Many countries offer tax credits to families with children, but that doesn’t mean people without children will be financially penalized.
However, in the former Soviet Union, just such a tax existed in an effort to encourage citizens to have children and thus increase the country’s population. This so-called tax on childlessness began in 1941, when Soviet leader Joseph Stalin imposed a 6 percent levy on men between the ages of 25 and 50 and married women between 20 and 45 who didn’t have children.
The plan was meant in part to make up for losses incurred during World War II, when the Soviet Union lost approximately 15 percent of its population, or nearly 17 million people (although some estimates are as high as 27 million).
Some individuals were exempt from the tax, including many students, parents who had lost children in the war, and people living below a certain income threshold.
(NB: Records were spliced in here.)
(** A mantissa with at least the digits of the format is rounded to a number
    in canonical form. *)
Lemma binary_round_aux_valid (sx : bool) (mx ex : Z) (lx : location) :
  0 <= mx -> ex <= fexp prec emax (Zdigits2 mx + ex) ->
  valid_binary prec emax (binary_round_aux prec emax sx mx ex lx) = true.
Proof.
  intros Hmx Hex. unfold binary_round_aux, shr_fexp.
  rewrite fexp_eq in *.
  set (f := Z.max (Zdigits2 mx + ex - 53) (-1074)) in *.
  destruct (shr_spec mx lx ex (f - ex) Hmx) as [Hm1 He1].
  destruct (shr (shr_record_of_loc mx lx) ex (f - ex)) as [mrs' e'].
  cbn [fst snd] in Hm1, He1.
  rewrite Z.max_l in Hm1, He1 by lia.
  assert (He' : e' = f) by lia. clear He1. subst e'.
  set (m1 := shr_m mrs') in *.
  set (m2 := round_nearest_even m1 (loc_of_shr_record mrs')).
  assert (Hm1' : 0 <= m1 < 2 ^ 53 /\ (-1074 < f -> 2 ^ 52 <= m1)).
  { destruct (Z.eq_dec mx 0) as [E0 | Hne].
    - rewrite Hm1, E0, Z.div_0_l by (pose proof (pow2_pos (f - ex)); lia).
      rewrite pow2_53. split; [lia|]. intro Hf. exfalso.
      unfold f in Hf, Hex. rewrite E0 in *. simpl in *. lia.
    - assert (Hpos : 0 < mx) by lia.
      pose proof (Zdigits2_div mx (f - ex) Hpos ltac:(lia)) as Hd.
      rewrite <- Hm1 in Hd.
      pose proof (Zdigits2_pos mx Hpos) as Hdx.
      assert (H0 : 0 <= m1).
      { rewrite Hm1. apply Z.div_pos; [lia | apply pow2_pos; lia]. }
      split; [split; [exact H0|]|].
      + destruct (Z.eq_dec m1 0) as [-> | Hne1]; [rewrite pow2_53; lia|].
        pose proof (Zdigits2_bounds m1 ltac:(lia)) as [_ Hhi].
        pose proof (Zdigits2_pos m1 ltac:(lia)).
        pose proof (pow2_le (Zdigits2 m1) 53). unfold f in *. lia.
      + intro Hf.
        assert (Hdd : Zdigits2 m1 = 53) by (unfold f in *; lia).
        destruct (Z.eq_dec m1 0) as [E | Hne1]; [rewrite E in Hdd; discriminate|].
        pose proof (Zdigits2_bounds m1 ltac:(lia)) as [Hlo _].
        now rewrite Hdd in Hlo. }
  destruct Hm1' as [[Hm1lo Hm1hi] Hnorm].
  assert (Hm2 : (m2 = m1 \/ m2 = m1 + 1)) by apply round_nearest_even_cases.
  assert (Hm2pos : 0 <= m2) by lia.
  rewrite (fexp_eq (Zdigits2 m2 + f)).
  set (n2 := Z.max (Zdigits2 m2 + f - 53) (-1074) - f).
  destruct (shr_spec m2 loc_Exact f n2 Hm2pos) as [Hm3 He3].
  destruct (shr (shr_record_of_loc m2 loc_Exact) f n2) as [mrs'' e''].
  cbn [fst snd] in Hm3, He3.
  destruct (shr_m mrs'') as [|m3|m3] eqn:E3; try reflexivity.
  destruct (e'' <=? emax - prec) eqn:Ele; [|reflexivity].
  cbn [valid_binary]. apply bounded_spec.
  apply Z.leb_le in Ele. unfold emax, prec in Ele. split; [|lia].
  change (Z.pos (digits2_pos m3)) with (Zdigits2 (Z.pos m3)).
  assert (Hf : -1074 <= f) by (unfold f; lia).
  rewrite pow2_53 in *. rewrite pow2_52 in *.
  destruct (Z.eq_dec m2 9007199254740992) as [E2 | Hne2].
  - assert (Hd2 : Zdigits2 m2 = 54) by (rewrite E2; reflexivity).
    unfold n2 in *. rewrite Hd2 in *.
    replace (Z.max (Z.max (54 + f - 53) (-1074) - f) 0) with 1 in * by lia.
    rewrite E2 in Hm3. change (9007199254740992 / 2 ^ 1) with 4503599627370496 in Hm3.
    rewrite Hm3. change (Zdigits2 4503599627370496) with 53. lia.
  - assert (Hlt : m2 < 2 ^ 53) by (rewrite pow2_53; lia).
    pose proof (Zdigits2_le m2 53 ltac:(lia) ltac:(lia)) as Hd2.
    unfold n2 in *.
    replace (Z.max (Z.max (Zdigits2 m2 + f - 53) (-1074) - f) 0) with 0 in * by lia.
    rewrite Z.div_1_r in Hm3. rewrite Hm3, He3, Z.add_0_r.
    destruct (Z.eq_dec f (-1074)) as [Ef | Hfne]; [lia|].
    assert (Hge : 53 <= Zdigits2 m2).
    { apply Zdigits2_ge; [|lia]. change (2 ^ (53 - 1)) with 4503599627370496. lia. }
    lia.
Qed.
The tax remained in place for five decades, diminishing and finally being declared defunct with the fall of the Soviet Union in 1991. Russia continues to struggle with concerns about negative population growth (which is when a nation’s death rate surpasses its birth rate combined with its immigration rate). There has even been talk of bringing back the childlessness tax, but as of 2020, no such plans are in the works.
Soviet strangeness:
Fears of a nuclear war prompted many Soviets to dig tunnels and fallout bunkers, including underground routes from the Kremlin to train stations.
Speaking of digging, between 1970 and 1992, the Soviet Union (and then Russia) drilled the Kola Superdeep Borehole in the northwestern part of the country. It is the world’s deepest hole, going down 7.5 miles (12 km ) into the Earth’s crust.
To avoid embarrassing his nation with his love of an American beverage, Soviet war hero Georgy Zhukov had Coca-Cola manufactured in a clear form, known as “White Coke.”